Running Kubernetes in Production

Tip

Start by watching our meetup talk “Kubernetes on AWS at Europe’s Leading Online Fashion Platform” on YouTube, to learn how we run Kubernetes on AWS in production. (slides)

This document should briefly describe our learnings in Zalando Tech while running Kubernetes on AWS in production. As we just recently started to migrate to Kubernetes, we consider ourselves far from being experts in the field. This document is shared in the hope that others in the community can benefit from our learnings.

Context

We are a team of infrastructure engineers provisioning Kubernetes clusters for our Zalando Tech delivery teams. We have more than 80 production Kubernetes clusters. The following goals might help to understand the remainder of the document, our Kubernetes setup and our specific challenges:

  • No manual operations: all cluster updates and operations need to be fully automated.
  • No pet clusters: clusters should all look the same and not require any specific configurations/tweaking
  • Reliability: the infrastructure should be rock-solid for our delivery teams to entrust our clusters with their most critical applications
  • Autoscaling: clusters should automatically adapt to deployed workloads and hourly scaling events are expected
  • Seamless migration: Dockerized twelve-factor apps currently deployed on AWS/STUPS should work without modifications on Kubernetes

Cluster Provisioning

There are many tools out there to provision Kubernetes clusters. We chose to adapt kube-aws as it matches our current way of working on AWS: immutable nodes configured via cloud-init and CloudFormation for declarative infrastructure. CoreOS’ Container Linux perfectly matches our understanding of the node OS: only provide what is needed to run containers, not more.

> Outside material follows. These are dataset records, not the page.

(** The [switch k] of [Properties.Decode]: one property value at [offset]. *)
Definition Properties_Decode_field (k : Z) (bt : bytes) (offset : nat) (p : Properties)
    : result error (Properties * nat) :=
  if k =? PropPayloadFormat then
    read_field decodeByte (fun v => p <| pr_PayloadFormat := v |> <| pr_PayloadFormatFlag := true |>) bt offset
  else if k =? PropMessageExpiryInterval then
    read_field decodeUint32 (fun v => p <| pr_MessageExpiryInterval := v |>) bt offset
  else if k =? PropContentType then
    read_field decodeString (fun v => p <| pr_ContentType := v |>) bt offset
  else if k =? PropResponseTopic then
    read_field decodeString (fun v => p <| pr_ResponseTopic := v |>) bt offset
  else if k =? PropCorrelationData then
    read_field decodeBytes (fun v => p <| pr_CorrelationData := v |>) bt offset
  else if k =? PropSubscriptionIdentifier then
    read_field decodeSubID
      (fun v => p <| pr_SubscriptionIdentifier := pr_SubscriptionIdentifier p ++ [v] |>) bt offset
  else if k =? PropSessionExpiryInterval then
    read_field decodeUint32
      (fun v => p <| pr_SessionExpiryInterval := v |> <| pr_SessionExpiryIntervalFlag := true |>) bt offset
  else if k =? PropAssignedClientID then
    read_field decodeString (fun v => p <| pr_AssignedClientID := v |>) bt offset
  else if k =? PropServerKeepAlive then
    read_field decodeUint16
      (fun v => p <| pr_ServerKeepAlive := v |> <| pr_ServerKeepAliveFlag := true |>) bt offset
  else if k =? PropAuthenticationMethod then
    read_field decodeString (fun v => p <| pr_AuthenticationMethod := v |>) bt offset
  else if k =? PropAuthenticationData then
    read_field decodeBytes (fun v => p <| pr_AuthenticationData := v |>) bt offset
  else if k =? PropRequestProblemInfo then
    read_field decodeByte
      (fun v => p <| pr_RequestProblemInfo := v |> <| pr_RequestProblemInfoFlag := true |>) bt offset
  else if k =? PropWillDelayInterval then
    read_field decodeUint32 (fun v => p <| pr_WillDelayInterval := v |>) bt offset
  else if k =? PropRequestResponseInfo then
    read_field decodeByte (fun v => p <| pr_RequestResponseInfo := v |>) bt offset
  else if k =? PropResponseInfo then
    read_field decodeString (fun v => p <| pr_ResponseInfo := v |>) bt offset
  else if k =? PropServerReference then
    read_field decodeString (fun v => p <| pr_ServerReference := v |>) bt offset
  else if k =? PropReasonString then
    read_field decodeString (fun v => p <| pr_ReasonString := v |>) bt offset
  else if k =? PropReceiveMaximum then
    read_field decodeUint16 (fun v => p <| pr_ReceiveMaximum := v |>) bt offset
  else if k =? PropTopicAliasMaximum then
    read_field decodeUint16 (fun v => p <| pr_TopicAliasMaximum := v |>) bt offset
  else if k =? PropTopicAlias then
    read_field decodeUint16
      (fun v => p <| pr_TopicAlias := v |> <| pr_TopicAliasFlag := true |>) bt offset
  else if k =? PropMaximumQos then
    read_field decodeByte
      (fun v => p <| pr_MaximumQos := v |> <| pr_MaximumQosFlag := true |>) bt offset
  else if k =? PropRetainAvailable then
    read_field decodeByte
      (fun v => p <| pr_RetainAvailable := v |> <| pr_RetainAvailableFlag := true |>) bt offset
  else if k =? PropUser then
    read_field decodeUser (fun v => p <| pr_User := pr_User p ++ [v] |>) bt offset
  else if k =? PropMaximumPacketSize then
    read_field decodeUint32 (fun v => p <| pr_MaximumPacketSize := v |>) bt offset
  else if k =? PropWildcardSubAvailable then
    read_field decodeByte
      (fun v => p <| pr_WildcardSubAvailable := v |> <| pr_WildcardSubAvailableFlag := true |>) bt offset
  else if k =? PropSubIDAvailable then
    read_field decodeByte
      (fun v => p <| pr_SubIDAvailable := v |> <| pr_SubIDAvailableFlag := true |>) bt offset
  else if k =? PropSharedSubAvailable then
    read_field decodeByte
      (fun v => p <| pr_SharedSubAvailable := v |> <| pr_SharedSubAvailableFlag := true |>) bt offset
  else Ok (p, offset).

Only one Kubernetes cluster is created per AWS account. We create separated AWS accounts/clusters for production and test environments.

We always create two AWS Auto Scaling Groups (ASGs, “node pools”) right now:

  • One master ASG with always two nodes which run the API server and controller-manager
  • Three worker ASGs with each 1 to N nodes to run application pods

The master ASG spans multiple Availability Zones (AZ). The API server is exposed with TLS via a “classic” TCP/SSL Elastic Load Balancer (ELB). The worker ASG is split into one ASG for each AZ to have better cluster-autoscaler support for statefulsets. We provision on demand nodepools, like “highcpu”, “highmem”, “highio” or GPU nodes

We use a custom built Cluster Registry REST service to manage our Kubernetes clusters. Another component (Cluster Lifecycle Manager, CLM) is regularly polling the Cluster Registry and updating clusters to the desired state. The desired state is expressed with CloudFormation and Kubernetes manifests stored in git.

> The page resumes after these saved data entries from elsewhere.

(** A key of the table is one of the cases of the decoder's [switch]. *)
Lemma Properties_Decode_field_well_behaved k pkt p :
  validPacketProperties k pkt = true ->
  well_behaved (fun bt off => Properties_Decode_field k bt off p).
Proof.
  unfold validPacketProperties, packets_of_property, Properties_Decode_field. intros H.
  repeat (destruct (k =? _); [by apply read_field_well_behaved; auto with go|]). discriminate.
Qed.

Lemma Properties_Decode_loop_returns fuel pkt bt n off p :
  (off <= length bt)%nat -> (n - off <= fuel)%nat ->
  (exists p', Properties_Decode_loop fuel pkt bt n off p = Ok p' /\ (n <= length bt)%nat)
  \/ (exists e, Properties_Decode_loop fuel pkt bt n off p = Err e).
Proof.
  revert off p. induction fuel as [|fuel IH]; intros off p Hoff Hfuel; cbn [Properties_Decode_loop];
    destruct (n <=? off)%nat eqn:Hn; bool_to_prop; try lia; try (left; eexists; split; [done|lia]).
  destruct (decodeByte_well_behaved bt off Hoff) as [(k & o1 & -> & H1)|[e ->]]; cbn; [|by eauto].
  destruct (validPacketProperties k pkt) eqn:V; cbn; [|by eauto].
  destruct (Properties_Decode_field_well_behaved k pkt p V bt o1) as [(p' & o2 & -> & H2)|[e ->]];
    cbn; [lia| |by eauto].
  apply IH; lia.
Qed.

Lemma Properties_Decode_returns p pkt b :
  (exists p' m, Properties_Decode p pkt b = Ok (p', m) /\ (0 < m <= length b)%nat)
  \/ (exists e, Properties_Decode p pkt b = Err e).
Proof.
  unfold Properties_Decode.
  destruct (DecodeLength_returns b) as [[[[n bu] bt] E]|[e ->]]; cbn; [|by eauto].
  rewrite E. cbn. apply DecodeLength_loop_length in E as (Hbu & Hlt & Hn0); [|done].
  destruct (n =? 0) eqn:Hn; bool_to_prop; [left; do 2 eexists; split; [done|lia]|].
  destruct (Properties_Decode_loop_returns (Z.to_nat n) pkt bt (Z.to_nat n) 0 p)
    as [(p' & -> & Hle)|[e ->]]; [lia|lia| |by eauto].
  cbn. left. do 2 eexists. split; [done|]. lia.
Qed.

(** [Properties.Decode] on any input returns: it never panics and its loop
    never runs out of the fuel the model gives it (the declared property
    length). When it succeeds, the section it reports is non-empty and lies
    within the buffer, so the callers' [buf[offset:]] after it is in range. *)
Theorem Properties_Decode_safe p pkt b :
  (exists p' m, Properties_Decode p pkt b = Ok (p', m) /\ (0 < m <= length b)%nat)
  \/ (exists e, Properties_Decode p pkt b = Err e).
Proof. apply Properties_Decode_returns. Qed.

(** ** Round trip

    [consumes pkt seg f]: wherever the bytes [seg] stand in the property
    section, the decoding loop passes over them and applies [f] to the
    properties read so far. *)
Definition consumes (pkt : Z) (seg : bytes) (f : Properties -> Properties) : Prop :=
  forall pre post n fuel p,
    (length pre + length seg <= n)%nat -> (n - length pre <= fuel)%nat ->
    exists fuel', (n - (length pre + length seg) <= fuel')%nat /\
      Properties_Decode_loop fuel pkt (pre ++ seg ++ post) n (length pre) p
      = Properties_Decode_loop fuel' pkt (pre ++ seg ++ post) n (length pre + length seg) (f p).

Section Consumes.
Context (pkt : Z).

Lemma consumes_nil : consumes pkt [] (fun p => p).
Proof. intros pre post n fuel p _ Hf. exists fuel. cbn. rewrite Nat.add_0_r. split; [lia|done]. Qed.

Lemma consumes_app s1 s2 f1 f2 :
  consumes pkt s1 f1 -> consumes pkt s2 f2 -> consumes pkt (s1 ++ s2) (fun p => f2 (f1 p)).
Proof.
  intros H1 H2 pre post n fuel p Hn Hf. rewrite length_app in Hn.
  destruct (H1 pre (s2 ++ post) n fuel p) as (fuel1 & Hf1 & E1); [lia..|].
  destruct (H2 (pre ++ s1) post n fuel1 (f1 p)) as (fuel2 & Hf2 & E2);
    [rewrite length_app; lia..|].
  rewrite !length_app, <- !app_assoc in *. rewrite E1, E2, Nat.add_assoc in *.
  exists fuel2. split; [lia|done].
Qed.

Lemma consumes_ext seg f g : (forall p, f p = g p) -> consumes pkt seg f -> consumes pkt seg g.
Proof.
  intros Hfg H pre post n fuel p Hn Hf.
  destruct (H pre post n fuel p Hn Hf) as (fuel' & ? & E). exists fuel'. by rewrite <- Hfg.
Qed.

Lemma consumes_block c seg f :
  (c = true -> consumes pkt seg f) -> consumes pkt (block c seg) (fun p => if c then f p else p).
Proof. destruct c; cbn; [auto|intros _; apply consumes_nil]. Qed.

Lemma consumes_concat {A} (enc : A -> bytes) (f : A -> Properties -> Properties) l :
  Forall (fun x => consumes pkt (enc x) (f x)) l ->
  consumes pkt (concat (map enc l)) (fun p => fold_left (fun p x => f x p) l p).
Proof.
  induction 1 as [|x l Hx Hl IH]; cbn [map concat fold_left]; [apply consumes_nil|].
  exact (consumes_app _ _ _ _ Hx IH).
Qed.

(** One property: its key, then a value that [dec] reads back. *)
Lemma consumes_field {A} k (dec : bytes -> nat -> result error (A * nat)) enc v
    (store : Properties -> A -> Properties) :
  canEncode pkt k = true -> decodes dec enc v ->
  (forall bt off p, Properties_Decode_field k bt off p = read_field dec (store p) bt off) ->
  consumes pkt (k :: enc) (fun p => store p v).
Proof.
  intros Hk Hdec Hfield pre post n fuel p Hn Hf. cbn [length] in *.
  destruct fuel as [|fuel]; [lia|]. exists fuel. split; [lia|].
  cbn [Properties_Decode_loop]. rewrite (proj2 (Nat.leb_gt _ _)) by lia.
  pose proof (decodeByte_encode k pre (enc ++ post)) as E. cbn [length app] in E.
  rewrite <- !app_comm_cons, E. mred.
  unfold canEncode in Hk. rewrite Hk. cbn [negb]. rewrite Hfield. unfold read_field.
  specialize (Hdec (pre ++ [k]) post). rewrite length_app, <- app_assoc in Hdec. cbn in Hdec.
  rewrite Hdec. mred. f_equal. lia.
Qed.

Lemma decodeSubID_encode v : 0 <= v <= 268435455 -> decodes decodeSubID (encodeLength v) v.
Proof.
  intros Hv pre post. unfold decodeSubID, slice_from. rewrite length_3app.
  rewrite (proj2 (Nat.ltb_ge _ _)) by lia. mred. rewrite drop_app_length.
  rewrite DecodeLength_encode by done. mred. by rewrite Nat2Z.id.
Qed.

Lemma decodeUser_encode u :
  validUTF8 (up_Key u) = true -> Z.of_nat (length (up_Key u)) < 65536 ->
  validUTF8 (up_Val u) = true -> Z.of_nat (length (up_Val u)) < 65536 ->
  decodes decodeUser (encodeString (up_Key u) ++ encodeString (up_Val u)) u.
Proof.
  intros H1 H2 H3 H4 pre post. unfold decodeUser. rewrite <- (app_assoc (encodeString _)).
  rewrite (decodeString_encode _ H1 H2). mred.
  pose proof (decodeString_encode _ H3 H4 (pre ++ encodeString (up_Key u)) post) as E.
  rewrite length_app, <- app_assoc in E. rewrite E. mred.
  rewrite length_app, Nat.add_assoc. by destruct u.
Qed.
End Consumes.

(** *** Well-formed properties: values that fit their wire format *)

Definition str_ok (s : gostr) : Prop := validUTF8 s = true /\ Z.of_nat (length s) < 65536.
Definition bin_ok (b : bytes) : Prop := Z.of_nat (length b) < 65536.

../_images/cluster-lifecycle-manager.svg

Different clusters can use different channel configurations, i.e. some non-critical clusters might use the “alpha” channel with latest features while others rely on the “stable” channel. The channel concept is similar to how CoreOS manages releases of Container Linux.

Clusters are automatically updated as soon as changes are merged into the respective branch. Configuration changes are first tested in a separate feature branch, afterwards the pull request to the “dev” branch (channel) is automatically tested end-to-end (this includes the official Kubernetes conformance tests).

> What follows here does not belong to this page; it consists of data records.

Lemma Properties_Encode_nonempty t mods p n : (0 < length (Properties_Encode t mods p n))%nat.
Proof. unfold Properties_Encode. rewrite length_app. cbn. lia. Qed.

(** An empty section transmits nothing. *)
Lemma Properties_transmitted_empty t mods p n :
  props_ok t mods p -> (length (Properties_Encode t mods p n) <= 1)%nat ->
  Properties_transmitted t mods n p = Properties0.
Proof.
  intros [Hwf Hlen] Hl. pose proof (Properties_Decode_Encode t mods p n [] Hwf (Hlen n)) as E.
  unfold Properties_Encode in E, Hl.
  rewrite length_app in Hl.
  destruct (Properties_Encode_body t mods p n) eqn:Hb.
  - change (Properties_Decode Properties0 t [0] = Ok (Properties_transmitted t mods n p, 1%nat)) in E.
    change (Properties_Decode Properties0 t [0]) with (@Ok error _ (Properties0, 1%nat)) in E.
    apply (inj Ok) in E. congruence.
  - cbn [length] in Hl. rewrite encodeLength_unfold in Hl; [cbn in Hl; lia|].
    specialize (Hlen n). rewrite Hb in Hlen. unfold is_i64. cbn [length] in *. lia.
Qed.

(** ** Flag bytes *)

Lemma Subscription_options_roundtrip s q :
  0 <= sub_Qos s <= 2 -> 0 <= sub_RetainHandling s <= 3 ->
  Subscription_decode q (Subscription_encode s) =
    q <| sub_Qos := sub_Qos s |> <| sub_NoLocal := sub_NoLocal s |>
      <| sub_RetainAsPublished := sub_RetainAsPublished s |>
      <| sub_RetainHandling := sub_RetainHandling s |>.
Proof.
  intros Hq Hr. unfold Subscription_encode, Subscription_decode.
  generalize (sub_NoLocal s), (sub_RetainAsPublished s). intros nl rap.
  assert (sub_Qos s = 0 \/ sub_Qos s = 1 \/ sub_Qos s = 2) as Hq' by lia.
  assert (sub_RetainHandling s = 0 \/ sub_RetainHandling s = 1 \/ sub_RetainHandling s = 2 \/
          sub_RetainHandling s = 3) as Hr' by lia.
  destruct Hq' as [->|[->| ->]], Hr' as [->|[->|[->| ->]]], nl, rap; reflexivity.
Qed.

Lemma connect_flags_roundtrip c pk :
  0 <= cp_WillQos c <= 3 ->
  decode_connect_flags pk (connect_flags c) =
    pk <| pk_ReservedBit := 0 |>
       <| pk_Connect ::= fun d =>
            d <| cp_Clean := cp_Clean c |> <| cp_WillFlag := cp_WillFlag c |>
              <| cp_WillQos := cp_WillQos c |> <| cp_WillRetain := cp_WillRetain c |>
              <| cp_PasswordFlag := cp_PasswordFlag c |> <| cp_UsernameFlag := cp_UsernameFlag c |> |>.
Proof.
  intros Hq. unfold decode_connect_flags, connect_flags.
  generalize (cp_Clean c), (cp_WillFlag c), (cp_WillRetain c), (cp_PasswordFlag c), (cp_UsernameFlag c).
  intros b1 b2 b3 b4 b5.
  assert (cp_WillQos c = 0 \/ cp_WillQos c = 1 \/ cp_WillQos c = 2 \/ cp_WillQos c = 3) as Hq' by lia.
  destruct Hq' as [->|[->|[->| ->]]], b1, b2, b3, b4, b5; reflexivity.
Qed.

(** ** Filters *)

Definition filter_ok (s : Subscription) : Prop :=
  str_ok (sub_Filter s) /\ 0 <= sub_Qos s <= 2 /\ 0 <= sub_RetainHandling s <= 3.

Section Filters.
Context (pk pk0 : Packet) (Hv : v5 pk = v5 pk0) (buf : bytes).
Let ids := pr_SubscriptionIdentifier (pk_Properties pk).

Lemma decode_filter_encode s off rest :
  filter_ok s -> cursor buf off (encode_filter (v5 pk0) s ++ rest) ->
  exists off', decode_filter pk buf off = Ok (Sub_received pk0 ids s, off') /\ cursor buf off' rest.
Proof.
  intros (Hf & Hq & Hr) Hc. unfold decode_filter, encode_filter, as_code in *. rewrite <- app_assoc in Hc.
  read_next (decodeString_str_ok _ Hf). rewrite Hv. unfold Sub_received.
  destruct (v5 pk0).
  - destruct (cursor_decodes _ _ _ _ _ _ (decodeByte_encode (Subscription_encode s)) Hc) as [E Hc'].
    unfold decodeByte in E. unfold index_at. destruct (buf !! _); [|done]. apply (inj Ok) in E as [= ->].
    mred. rewrite Subscription_options_roundtrip by done.
    eexists. split; [|exact Hc']. fold ids.
    destruct ids; cbn; by rewrite (proj2 (Z.ltb_ge _ _)) by lia.
  - read_next (decodeByte_encode (sub_Qos s)). fold ids. eexists. split; [|exact Hc].
    destruct ids; cbn; by rewrite (proj2 (Z.ltb_ge _ _)) by lia.
Qed.

Lemma decode_filters_encode fs fuel off rest :
  Forall filter_ok fs -> (length buf - off <= fuel)%nat ->
  cursor buf off (concat (map (encode_filter (v5 pk0)) fs) ++ rest) ->
  exists fuel' off', (length buf - off' <= fuel')%nat /\ cursor buf off' rest /\
    decode_filters fuel pk buf off =
      (subs ← decode_filters fuel' pk buf off'; Ok (map (Sub_received pk0 ids) fs ++ subs)).
Proof.
  intros Hfs. revert fuel off.
  induction Hfs as [|s fs Hs Hfs IH]; intros fuel off Hfuel Hc; cbn [map concat app] in *.
  - exists fuel, off. split_and!; [done|done|]. by destruct (decode_filters fuel pk buf off).
  - rewrite <- app_assoc in Hc. apply cursor_length in Hc as L.
    rewrite length_app in L. unfold encode_filter at 1 in L. rewrite length_app in L. cbn [length] in L.
    destruct fuel as [|fuel]; [lia|]. cbn [decode_filters].
    rewrite (proj2 (Nat.leb_gt _ _)) by lia.
    destruct (decode_filter_encode _ _ _ Hs Hc) as (off1 & -> & Hc1). mred.
    destruct (IH fuel off1) as (fuel' & off' & ? & ? & ->).
    + apply cursor_length in Hc1. lia.
    + done.
    + exists fuel', off'. split_and!; [done|done|].
      by destruct (decode_filters fuel' pk buf off').
Qed.

Lemma decode_unsub_filters_encode fs fuel off :
  Forall filter_ok fs -> (length buf - off <= fuel)%nat ->
  cursor buf off (concat (map (fun s => encodeString (sub_Filter s)) fs)) ->
  decode_unsub_filters fuel buf off
  = Ok (map (fun s => Subscription0 <| sub_Filter := sub_Filter s |>) fs).
Proof.
  intros Hfs. revert fuel off.
  induction Hfs as [|s fs Hs Hfs IH]; intros fuel off Hfuel Hc; cbn [map concat app] in *;
    apply cursor_length in Hc as L; [cbn in L|rewrite length_app in L; cbn in L].
  - assert ((length buf <=? off)%nat = true) as E by (apply Nat.leb_le; lia).
    destruct fuel; cbn; by rewrite E.
  - destruct fuel as [|fuel]; [lia|]. cbn [decode_unsub_filters].
    rewrite (proj2 (Nat.leb_gt _ _)) by lia. unfold wrap.
    read_next (decodeString_str_ok _ (proj1 Hs)).
    rewrite IH; [done| |done]. change (length (encodeString _)) with (2 + length (sub_Filter s))%nat. lia.
Qed.
End Filters.

(** ** Round trip of each packet type *)

Section RoundTrip.
Context (pk : Packet) (Hok : Packet_ok pk).

Lemma Connack_roundtrip :
  exists nb, ConnackEncode pk = Ok (finish pk nb) /\
    ConnackDecode (fresh pk nb) nb = Ok (Connack_received pk (fresh pk nb)).
Proof.
  eexists. split; [reflexivity|].
  change [encodeBool (pk_SessionPresent pk); pk_ReasonCode pk]
    with ([encodeBool (pk_SessionPresent pk)] ++ [pk_ReasonCode pk]).
  rewrite <- (app_nil_r (block _ _)). start_reading ConnackDecode.
  read_next (decodeByteBool_encode (pk_SessionPresent pk)).
  read_next (decodeByte_encode (pk_ReasonCode pk)).
  by read_props Hok.
Qed.

Lemma Publish_roundtrip :
  (0 <? pk_Qos pk) && (pk_PacketID pk =? 0) = false ->
  exists nb, PublishEncode pk = Ok (finish pk nb) /\
    PublishDecode (fresh pk nb) nb = Ok (Publish_received pk (fresh pk nb)).
Proof.
  intros Hid. unfold PublishEncode, Publish_received.
  destruct (0 <? pk_Qos pk) eqn:Hq; [destruct (pk_PacketID pk =? 0); [done|]|]; mred.
  all: eexists; split; [reflexivity|].
  all: start_reading PublishDecode.
  all: read_next (decodeString_str_ok _ (ok_TopicName _ Hok)).
  all: change (pk_Qos _) with (pk_Qos pk); rewrite Hq; mred.
  - read_next (decodeUint16_encode _ (ok_PacketID _ Hok)).
    read_props Hok. rewrite (cursor_slice _ _ _ _ Hc). mred. by rewrite length_app.
  - read_props Hok. rewrite (cursor_slice _ _ _ _ Hc). mred. by rewrite Nat.add_0_r.
Qed.

Lemma Ack_roundtrip :
  exists nb, encodePubAckRelRecComp pk = Ok (finish pk nb) /\
    decodePubAckRelRecComp (fresh pk nb) nb = Ok (Ack_received pk (fresh pk nb)).
Proof.
  unfold encodePubAckRelRecComp, Ack_received, props_sent. eexists. split; [reflexivity|].
  change (length (encodeUint16 _)) with 2%nat. change (Code_Code ErrUnspecifiedError) with 128.
  pose proof (Properties_transmitted_empty _ _ _ 2 (ok_Properties _ Hok)) as Hempty.
  destruct (v5 pk) eqn:Hv; cbn [andb].
  - destruct (1 <? length (encode_props pk 2))%nat eqn:Hl; bool_to_prop;
      rewrite ?orb_true_r, ?orb_false_r; cbn [block].
    + rewrite <- (app_nil_r (encode_props _ _)). start_reading decodePubAckRelRecComp.
      apply cursor_length in Hc as L. rewrite !length_app in L. cbn [length] in L.
      read_next (decodeUint16_encode _ (ok_PacketID _ Hok)).
      remaining_is nb. change (v5 _) with (v5 pk). rewrite Hv, L, ltb_true by (cbn; lia). cbn [andb].
      read_next (decodeByte_encode (pk_ReasonCode pk)).
      rewrite ltb_true by (cbn; lia).
      edestruct decode_props_encode as [-> _]; [apply Hok|..|exact Hc|]; done.
    + rewrite app_nil_r, Hempty by done.
      destruct (128 <=? pk_ReasonCode pk); cbn [block].
      * rewrite <- (app_nil_r [pk_ReasonCode pk]). start_reading decodePubAckRelRecComp.
        read_next (decodeUint16_encode _ (ok_PacketID _ Hok)).
        remaining_is nb. change (v5 _) with (v5 pk). rewrite Hv, Enb. mred.
        rewrite Enb in Hc at 1. by read_next (decodeByte_encode (pk_ReasonCode pk)).
      * start_reading decodePubAckRelRecComp.
        read_next (decodeUint16_encode _ (ok_PacketID _ Hok)).
        remaining_is nb. change (v5 _) with (v5 pk). by rewrite Hv, Enb.
  - rewrite <- (app_nil_r (encodeUint16 _)). start_reading decodePubAckRelRecComp.
    read_next (decodeUint16_encode _ (ok_PacketID _ Hok)).
    change (v5 _) with (v5 pk). by rewrite Hv.
Qed.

../_images/cluster-updates.svg

AWS Integration

We provision clusters on AWS and therefore want to integrate with AWS services where possible. The kube2iam daemon conveniently allows to assign an AWS IAM role to a pod by adding an annotation. Our infrastructure components such as the autoscaler use the same mechanism to access the AWS API with special (restricted) IAM roles.

Ingress

There is no official way of implementing Ingress on AWS. We decided to create a new component Kube AWS Ingress Controller to achieve our goals:

  • SSL termination by ALB: convenient usage of ACM (free Amazon CA) and certificates upload to AWS IAM
  • Using the “new” ELBv2 Application Load Balancer
  • Cost efficiency by using SNI and create shared ALBs with up to 25 X509 certificates.
  • Support blue-green deployments with Stackset Controller and Skipper
../_images/kube-aws-ingress-controller.svg

We use Skipper as our HTTP proxy to route based on Host header and path. Skipper is running as a DaemonSet on all worker nodes for convenient AWS ASG integration (new nodes are automatically registered in the ALB’s Target Group). Skipper directly comes with a Kubernetes data client to automatically update its routes periodically.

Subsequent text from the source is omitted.